Having, subsequent to Fräulein Julie, adored and enjoyed Wastwater and The Trial of Ubu respectively in Britain, (and having missed her most recent previous Schauspiel Köln piece, Rings of Saturn) I was excited to see what this new piece would bring.

And, well, what it firstly does is suggest a glorious culmination of all Mitchell and Warner's previous experiments in live-feed video productions.

In short, this is a great film. Seeing that it is made and performed live in front of you also makes it great theatre. You don’t really worry about the “why” of it being done live in front of you, but the fact that it is definitely adds an extra dimension. Perhaps that dimension is risk, the dimension that all liveness contains. Perhaps also it humanises film. You could watch a recording of the end result in a cinema, and while I’d contend that would still be excellent, it wouldn’t be the same knowing it was a recording. And, unlike NT Live, you actually are in the same room as the actors, and breathing the same air, which is just a qualitatively different human experience. You can applaud them when it’s over and they can look you in the eye and know you mean it. So what is Reise durch die Nacht (Journey Through/During the Night)?

Apparently Mayröcker’s novel is a dense, beautifully-written splurge of consciousness, with not much by way of a plot. From it, around it, into to, British playwright Duncan Macmillan (whose play Lungs recently opened in London), has spun an expanded narrative over which selected passages of the novel are read as voiceovers, while the actors mouth inaudible (to us) dialogue from the book.

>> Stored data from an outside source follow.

(** A toggle that is sent again keeps the refresh going. *)
Lemma await_G tg w : refreshing tg w → settled (await_toggle tg w).2.
Proof.
  intros (H1 & H2 & Hkey & n & [[C1 C2 C3 C4 C5 C6 C7] Gw Gk Gl Gq Gr Gs Gf Ga Gre]). destruct (toggle_current_spec _ _ H1) as (Hst & Hr & Hg).
  exists n. split; cbn in *; auto.
  - split; cbn; auto. intros tg'. rewrite elem_of_app, list_elem_of_singleton. intros [H| ->]; auto.
  - intros k Hk. split; [done|]. exists tg. rewrite elem_of_app, list_elem_of_singleton. split; [by right|]. split; congruence.
  - intros _ _. right. right. right. congruence.
Qed.
Lemma refresh_failed_G tg e w : turn tg w → wp (refresh_failed cfg env tg e) (λ _, settled) w.
Proof using Type.
  intros Ht. unfold refresh_failed. apply wp_get. destruct Ht as [[H1 H2]|Ht].
  - unfold when. rewrite H1. by apply wp_ret.
  - pose proof Ht as (H1 & _). unfold when. rewrite H1. pose proof (refreshing_channel _ _ Ht) as [C1 C2 C3 C4 C5 C6 C7].
    apply wp_bind. apply wp_modify_last. apply (wp_settled _ _ 0). destruct (_connection_was_lost e); [apply mark_failed_G|apply escalate_G]; by split.
Qed.
Lemma stopped_G tg w : turn tg w → wp (stopped cfg env tg) (λ _, settled) w.
Proof using Type.
  intros Ht. unfold stopped. apply wp_get. apply wp_bind. eapply wp_mono.
  { apply (tame_when same). tame. }
  intros u w1 H1. pose proof (turn_same _ _ _ H1 Ht) as Ht1. clear u H1. apply wp_get. destruct Ht1 as [[Hc Hs]|Hr].
  - unfold when. rewrite Hc. by apply wp_ret.
  - unfold when. pose proof Hr as (Hc & _). rewrite Hc. destruct (toggle_refused env true (tg_path tg)).
    + apply refresh_failed_G. by right.
    + apply await_G. by eapply refreshing_as; [| | |exact Hr].
Qed.
Lemma stop_failed_G tg e w : turn tg w → wp (stop_failed cfg env tg e) (λ _, settled) w.
Proof using Type. intros Ht. unfold stop_failed. destruct (_notification_is_already_stopped e); [by apply stopped_G|by apply refresh_failed_G]. Qed.
Lemma toggle_notify_G tg w : refreshing tg w → wp (_toggle_notify cfg env tg) (λ _, settled) w.
Proof using Type.
  intros Ht. unfold _toggle_notify. destruct (toggle_refused env false (tg_path tg)); [apply stop_failed_G; by right|]. exact (await_G tg w Ht).
Qed.
Lemma next_path_G tg w : turn tg w → wp (next_path cfg env tg) (λ _, settled) w.
Proof using Henv.
  intros Ht. unfold next_path. apply wp_get. destruct Ht as [[Hc Hs]|Hr].
  { unfold when. rewrite Hc. by apply wp_ret. }
  unfold when. pose proof Hr as (Hc & Hn & Hkey & n & HG). rewrite Hc. destruct (tg_remaining tg) as [|path remaining]; [|apply toggle_notify_G; by eapply refreshing_as; [| | |exact Hr]].
  apply wp_bind. apply wp_modify_last. set (w1 := w <| tr ::= _ |>) in *. apply wp_bind. eapply wp_mono.
  { apply (wp_both _ _ _ w1 (reset_actions_G cfg n Tight w1) (still_reset_actions cfg w1)). }
  intros ? w2 (H2 & Htr & Hlc). specialize (H2 HG). apply wp_bind. unfold new_request. apply wp_bind. unfold tick. apply wp_get.
  apply wp_bind. apply wp_modify_last. apply wp_ret. apply wp_ret. apply wp_bind.
  match goal with |- wp (on_queue (enqueue ?k ?r true)) _ ?x =>
    eapply wp_mono; [apply (enqueue_G n Tight r true x)|] end; [done|eapply G_same; [|exact H2]; same|by cbn; rewrite Htr|by split|].
  - intros ok w' H. apply wp_get. assert (steady w') as Hw' by (destruct ok; [by exists (S n)|by exists n]).
    destruct (_ && _); [apply (wp_settled _ _ 0), escalate_G; by eapply at_least_channel|by apply (pump_requests_G cfg env Henv)].
Qed.
Lemma started_G tg w : turn tg w → wp (started cfg env tg) (λ _, settled) w.
Proof using Henv.
  intros Ht. unfold started. apply wp_get. apply wp_bind. eapply wp_mono.
  { apply (tame_when same). tame. }
  intros u w1 H1. apply next_path_G. exact (turn_same _ _ _ H1 Ht).
Qed.
Lemma on_toggle_G i e w : settled w → wp (on_toggle cfg env i e) (λ _, settled) w.
Proof using Henv.
  intros Hw. unfold on_toggle. apply wp_get. destruct (toggles (rq w) !! i) as [tg|] eqn:Ei; [|done]. apply wp_bind. apply wp_modify_last.
  match goal with |- wp _ _ ?x => set (w1 := x) end.
  assert (turn tg w1) as Ht.
  { destruct Hw as [n [[C1 C2 C3 C4 C5 C6 C7] Gw Gk Gl Gq Gr Gs Gf Ga Gre]]. destruct (toggle_current tg w) eqn:Ec.
    - right. destruct (toggle_current_spec _ _ Ec) as (Hst & Hr & Hg). destruct (Gf _ Hr) as (Hn & _).
      split; [exact Ec|]. split; [done|]. split; [apply C7; by eapply list_elem_of_lookup_2|]. exists n. split; cbn; auto; try done.
      split; cbn; auto. intros tg' H%list_elem_of_delete_inv. auto.
    - left. split; [exact Ec|]. exists n. split; cbn; auto; [split; cbn; auto; intros tg' H%list_elem_of_delete_inv; auto|]. intros k Hk. destruct (Gf k Hk) as (Hn & tg' & H1 & H2 & H3).
      split; [done|]. exists tg'. split; [|done]. apply list_elem_of_lookup in H1 as [j Hj].
      assert (j ≠ i) as Hne.
      { intros ->. assert (tg' = tg) as -> by congruence. unfold toggle_current in Ec. rewrite Hk, H2, H3, Z.eqb_refl in Ec.
        destruct (Gs Hn) as [Hst _]. by rewrite Hst, bool_decide_eq_true_2 in Ec. }
      apply list_elem_of_lookup. destruct (decide (j < i)%nat).
      + exists j. by rewrite list_lookup_delete_lt.
      + exists (pred j). rewrite list_lookup_delete_ge by lia. by rewrite Nat.succ_pred by lia. }
  destruct (tg_starting tg), e; [by apply refresh_failed_G|by apply started_G|by apply stop_failed_G|by apply stopped_G].
Qed.

Lemma refresh_G n r w : retired (pr_key r) = false → G n Loose w → wp (_refresh_notifications cfg env r) (λ b w', if b : bool then settled w' else channel w') w.
Proof using Henv.
  intros Hkey HG. unfold _refresh_notifications. apply wp_get. destruct (_ || _) eqn:Eg; [apply HG|].
  destruct (_ns_path (tr w)) as [ns|]; [|apply HG]. destruct (_ds_path (tr w)) as [ds|]; [|apply HG].
  repeat (apply orb_false_iff in Eg as [Eg ?]). apply negb_false_iff in Eg. destruct (_notify_started (tr w)) eqn:En; [|done].
  destruct (_notify_refresh (tr w)) eqn:Er; [done|].
  apply wp_bind. apply wp_modify_last. match goal with |- wp _ _ ?x => set (w1 := x) end.
  assert (G n Loose w1) as HG1 by (eapply G_same; [|exact HG]; same).
  apply wp_bind. eapply wp_mono; [by apply (finish_active_G n Loose)|]. intros ? w2 (_ & HG2 & _ & _ & Ht2 & Hl2 & _).
  apply wp_bind. eapply wp_mono.
  { apply (wp_both _ _ _ w2 (end_session_G cfg n Tight ltac:(done) w2) (still_end_session cfg w2)). }
  intros ? w3 (HG3 & Ht3 & Hl3). specialize (HG3 HG2). apply wp_bind. unfold tick at 1. apply wp_get. apply wp_bind. apply wp_modify_last.
  apply wp_ret. apply wp_bind. apply wp_modify_last. apply wp_bind. eapply wp_mono; [apply next_path_G|].
  - right. split; [|split; [cbn; by rewrite Ht3, Ht2|split; [done|]]].
    + unfold toggle_current. cbn. rewrite Hl3, Hl2. subst w1. cbn. by rewrite Eg, bool_decide_eq_true_2, Z.eqb_refl.
    + exists n. eapply G_same; [|exact HG3]. unfold same. cbn. split_and!; try done; [lia|]. rewrite Ht3, Ht2. subst w1. cbn. by rewrite Er.
  - intros ? w4 HG4. by apply wp_ret.
Qed.
Lemma timed_out_G w : J w → settled w → wp (_request_timed_out cfg env) (λ _, settled) w.
Proof using Henv.
  intros HJ [n HG]. unfold _request_timed_out. apply wp_bind. apply wp_modify_last. apply wp_get. set (w1 := w <| tm ::= _ |>).
  assert (G n Loose w1) as H1.
  { destruct HG as [[C1 C2 C3 C4 C5 C6 C7] Gw Gk Gl Gq Gr Gs Gf Ga Gre]. split; cbn; auto; try done; try (by split).
    intros r Hr. destruct (Ga r Hr) as (Ha & Hb & _). split; [done|]. by split; [intros _; exact (Hb eq_refl)|]. }
  destruct (_active_request (rq w1)) as [r|] eqn:Er.
  - destruct (_ && _) eqn:Ea.
    + apply andb_true_iff in Ea as [Ea _]. assert (retired (pr_key r) = false) as Hkey.
      { destruct (j_active _ HJ r Er) as [[_ Hs] _]. destruct (g_active _ _ _ H1 r Er) as (_ & Hk & _). specialize (Hk eq_refl).
        unfold holds_key in Hk. destruct (pr_discarded r); [|by destruct Hk]. destruct Hk as [_ Hk].
        destruct (pr_notification r); [|done]. destruct (pr_action r); [done|]. destruct Hs as [Hs _]. congruence. }
      apply wp_bind. eapply wp_mono; [by apply (refresh_G n)|]. intros b w2 H2. destruct b; [by apply wp_ret|].
      by apply (wp_settled _ _ 0), escalate_G.
    + apply wp_bind. eapply wp_mono.
      { apply (abandon_G env n Gone r); [by left| |by eapply G_gone]. destruct (g_active _ _ _ H1 r Er) as (_ & Hk & _).
        exact (key_free _ _ _ _ H1 (Hk eq_refl)). }
      intros ? w2 H2. apply wp_bind. apply wp_modify_last. apply (pump_requests_G cfg env Henv). exists n. by apply (idle_G n Gone).
  - apply (pump_requests_G cfg env Henv). exists n. destruct H1 as [Gc Gw Gk Gl Gq Gr Gs Gf Ga Gre]. split; auto; try done.
    intros r Hr. congruence.
Qed.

The story concerns Regina who is taking a train from Paris to Vienna. Her father has just died. She has with her a scrapbook of photographs and her husband (?/Partner?) Julian. They have booked a sleeper car with bunk beds. Judging by the look of the train, their clothes, and the fact that at one point in the piece Julian smokes a cigarette in the corridor of the train carriage, Mitchell has set the production in roughly the year of the book’s publication, or slightly earlier. Although the couple could equally have just been landed with old rolling stock, and it might be last year, with Julian taking an understandable-given-the-circumstances risk smoking the cigarette indoors.

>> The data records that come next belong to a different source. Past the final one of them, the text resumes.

(* ===== verification/CallControl.v ===== *)
(** * CallControl: phone calls over oFono (src/blueferry/calls/controller.py).

    The whole of [CallController]: discovery of the iPhone's modem, its
    Powered-then-Online bring-up with the retries, the tracked calls, the phone
    status, and the control of calls with the queue of keypad tones.  oFono's
    replies and signals, timers and the daemon's requests are events; what the
    bus, the bearer supervisor and the contacts answer during one event is the
    event's [Env].  Records, parsing and validation are [CallModel]'s.

    The transport is created on first use, so it exists whenever it is asked to
    power a modem down.  Logging and its log-once memory are left out, and the
    daemon's callbacks do not call back into the controller. *)
From S2P Require Import Prelude PyStr Text Recipients CallModel PhoneStatus.

(** ** Constants *)

Inductive calls_state := CALLS_DISABLED | CALLS_UNAVAILABLE | CALLS_SEARCHING | CALLS_CONNECTING | CALLS_READY | CALLS_BLUEZ_CONFLICT.
#[global] Instance calls_state_eq_dec : EqDecision calls_state.
Proof. solve_decision. Defined.

Definition RETRY_STEPS_SEC : list Z := [1; 2; 4; 8; 15].
Definition RETRY_STEADY_SEC : Z := 30.
Definition UNAVAILABLE_RETRY_SEC : Z := 60.
Definition BRINGUP_TIMEOUT_SEC : Z := 30.
Definition POWER_ATTEMPTS_BEFORE_CONFLICT : Z := 3.
Definition CONFLICT_RETRY_SEC : Z := 300.
Definition MAX_QUEUED_TONE_REQUESTS : Z := 32.
Definition MAX_TRACKED_CALLS : Z := 16.

Definition MAX_REMOTE_PROPERTY_CHARS : Z := 512.
Definition CALL_VOLUME_MAX : Z := 100.

Definition VOICE_CALL_IFACE : ustr := lit "org.ofono.VoiceCall".

(** ** Errors *)

(** A [DBusException] with its name, or another exception with its type. *)
Inductive error := DBusError (name : string) | OtherError (type : string).
Definition error_name (e : error) : string := match e with DBusError n => n | OtherError _ => "" end.
Definition _SERVICE_MISSING : list string :=
  ["org.freedesktop.DBus.Error.ServiceUnknown"; "org.freedesktop.DBus.Error.NameHasNoOwner";
   "org.freedesktop.DBus.Error.NoServer"; "org.freedesktop.DBus.Error.Disconnected";
   "org.freedesktop.DBus.Error.FileNotFound"; "org.freedesktop.DBus.Error.Spawn.ServiceNotFound"].
Definition _ACCESS_DENIED : list string := ["org.freedesktop.DBus.Error.AccessDenied"].
Definition _INTERFACE_MISSING : list string :=
  ["org.freedesktop.DBus.Error.UnknownObject"; "org.freedesktop.DBus.Error.UnknownInterface";
   "org.freedesktop.DBus.Error.UnknownMethod"].
Definition service_missing (e : error) : bool := bool_decide (error_name e ∈ _SERVICE_MISSING).
Definition access_denied (e : error) : bool := bool_decide (error_name e ∈ _ACCESS_DENIED).
Definition interface_missing (e : error) : bool := bool_decide (error_name e ∈ _INTERFACE_MISSING).
Definition public_error (e : error) : string :=
  match e with DBusError (String a n) => String.substring 0 128 (String a n) | DBusError EmptyString => "DBusException" | OtherError t => t end.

What unfolds is a mental journey of a woman coming to realise – through a series of flashbacks to a certain moment in her childhood – something about her mothers’ relationship with her father. And [spoiler alert] having a sudden, violent fuck with the train’s ticket inspector [/spoiler].

Perhaps the two most striking things about the production are the success of the cinematography and its feminism. Or rather, the success with which it feel like it inhabits the mind of the (female) protagonist, and tells the story entirely from her perspective. It is perhaps the best example of such a viewpoint I have ever seen. And this could well be to do with the way in which Mitchell, Warner and co. use the video cameras. As well as having the opinion of looking wherever we want as theatre spectators, we are also offered an “authored” journey of focused images on the screen. Close-ups on Regina’s face as we hear her the jumble of her thoughts.

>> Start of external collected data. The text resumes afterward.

Record T (w : World) : Prop := {
  t_keys : ∀ id, id ∈ (_calls (cl w)).*1 → standing id (log w);
  t_old : Forall (λ r, match r with GetCalls _ g => g <= _calls_generation (lc w) | _ => True end) (asked w);
  t_one : (length (current_asked w) <= 1)%nat;
  t_collecting : current_asked w ≠ [] → collecting w;
}.

(** ** Steps that only add standing calls *)

Definition harmless (a : action) : Prop := match a with Gone _ | Unbound => False | _ => True end.
Lemma harmless_undisturbed id l : Forall harmless l → undisturbed id l.
Proof. intros Hl. eapply Forall_impl; [exact Hl|]. by intros []. Qed.
Record mild (X : list ustr) (w w' : World) : Prop := {
  mild_keys : (_calls (cl w')).*1 ⊆ X ++ (_calls (cl w)).*1;
  mild_generation : _calls_generation (lc w') = _calls_generation (lc w);
  mild_asked : asked w' = asked w;
  mild_snapshot : ∀ ch, _snapshot_changes (cl w) = Some ch → ∃ ch', _snapshot_changes (cl w') = Some ch' ∧ ch ⊆ ch';
  mild_log : ∃ l, log w' = log w ++ l ∧ Forall harmless l;
}.
#[export] Instance mild_preorder X : PreOrder (mild X).
Proof.
  split.
  - intros w. split; [set_solver|done|done|eauto|]. exists []. by rewrite app_nil_r.
  - intros w1 w2 w3 [A1 A2 A3 A4 (l & A5 & A6)] [B1 B2 B3 B4 (l' & B5 & B6)]. split; [set_solver|congruence|congruence| |].
    + intros ch Hch. destruct (A4 _ Hch) as (ch' & Hch' & ?). destruct (B4 _ Hch') as (ch'' & ? & ?). exists ch''. set_solver.
    + exists (l ++ l'). split; [by rewrite B5, A5, <- app_assoc|by apply Forall_app].
Qed.
Lemma mild_T X w w' : T w → (∀ id, id ∈ X → standing id (log w)) → mild X w w' → T w'.
Proof.
  intros [H1 H2 H3 H4] HX [K1 K2 K3 K4 (l & K5 & K6)]. assert (current_asked w' = current_asked w) as Hc.
  { unfold current_asked. by rewrite K2, K3. }
  split.
  - intros id Hid%K1. rewrite K5. apply standing_app; [|by apply harmless_undisturbed]. apply elem_of_app in Hid as [Hid|Hid]; auto.
  - by rewrite K3, K2.
  - by rewrite Hc.
  - rewrite Hc. intros Hne. destruct (H4 Hne) as (ch & l1 & path & l2 & Hs & Hl & Hch). destruct (K4 _ Hs) as (ch' & Hs' & Hsub).
    exists ch', l1, path, (l2 ++ l). split_and!; [done|by rewrite K5, Hl, K2, <- app_assoc|].
    intros id. destruct (Hch id) as [Hin|Hu]; [left; set_solver|right]. apply Forall_app. split; [done|by apply harmless_undisturbed].
Qed.
Lemma asked_held w : asked w = List.filter is_get_calls (held w).
Proof.
  unfold asked, held. induction (p_request <$> pending w) as [|r l IH]; [done|]. cbn. destruct r; cbn; by rewrite ?IH.
Qed.
Lemma still_mild X w w' : still w w' → mild X w w'.
Proof.
  intros [A1 A2 A3 A4 _ _ (l & A5 & A6)]. split; [rewrite A1; set_solver|done|by rewrite !asked_held, A4|rewrite A2; eauto|].
  exists l. split; [done|]. eapply Forall_impl; [exact A6|]. by intros [].
Qed.
Lemma keeps_mild X {A} (m : M World A) : keeps still m → keeps (mild X) m.
Proof. intros Hm w. apply still_mild, Hm. Qed.
Lemma mild_emit X a : harmless a → keeps (mild X) (emit a).
Proof. intros Ha w. split; [set_solver|done|done|eauto|]. exists [a]. split; [done|]. by constructor. Qed.
Lemma mild_set_cl X f : (∀ c, (_calls (f c)).*1 ⊆ X ++ (_calls c).*1) →
  (∀ c ch, _snapshot_changes c = Some ch → ∃ ch', _snapshot_changes (f c) = Some ch' ∧ ch ⊆ ch') → keeps (mild X) (set_cl f).
Proof. intros H1 H2 w. split; [apply H1|done|done|apply H2|]. exists []. by rewrite app_nil_r. Qed.
Lemma mild_note X id : keeps (mild X) (note_change id).
Proof. apply mild_set_cl; [set_solver|]. intros c ch Hc. exists (ch ++ [id]). cbn. rewrite Hc. split; [done|set_solver]. Qed.
Lemma mild_set_tn X f : keeps (mild X) (set_tn f).
Proof. intros w. split; [set_solver|done|done|eauto|]. exists []. by rewrite app_nil_r. Qed.
Lemma mild_submit X r : is_get_calls r = false → keeps (mild X) (submit r).
Proof.
  intros Hr w. split; [set_solver|done| |eauto|exists []; by rewrite app_nil_r].
  unfold asked. cbn. rewrite fmap_app, List.filter_app. cbn. by rewrite Hr, app_nil_r.
Qed.
Lemma mild_event X k c : keeps (mild X) (_emit k c). Proof. by apply mild_emit. Qed.
Lemma mild_changed X : keeps (mild X) _calls_changed. Proof. by apply mild_emit. Qed.
#[export] Hint Resolve mild_note mild_set_tn mild_event mild_changed : keeps.
#[export] Hint Extern 1 (keeps (mild _) (emit _)) => apply mild_emit; exact I : keeps.
#[export] Hint Extern 1 (keeps (mild _) (submit _)) => apply mild_submit; reflexivity : keeps.
#[export] Hint Extern 3 (keeps (mild _) _) => apply keeps_mild; solve [auto 1 with keeps nocore] : keeps.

Something else that struck me is that it’s the first roughly contemporary thing I’ve seen Mitchell tackle with this method. Yes, recently there have been Wastwater and Ubu without video technology, but this is the first non-costume-drama piece I’ve seen with video. And, oddly, that also seemed to make a difference. Perhaps partly because of the films that it situates the work amongst. Instead of “just” looking like a most-than-usually-arty/gritty Merchant Ivory film, Reise... Nacht reminds us of, say, the photos of Nan Goldin, or the films of Krzysztof Kieślowski. (In fact, just checking I hadn’t misremembered the latter aesthetic on YouTube just now, I discover instead that at least the opening of A Short Film About Love now looks to me like a live feed from a Mitchell/Warner production). (Similarly, looking at the Wikipedia entry on Kieślowski – mostly to ensure correct spelling of his name – his early work is characterised as being tightly “focused on the ethical choices faced by a single character” – which is a fine description of what’s going on here.)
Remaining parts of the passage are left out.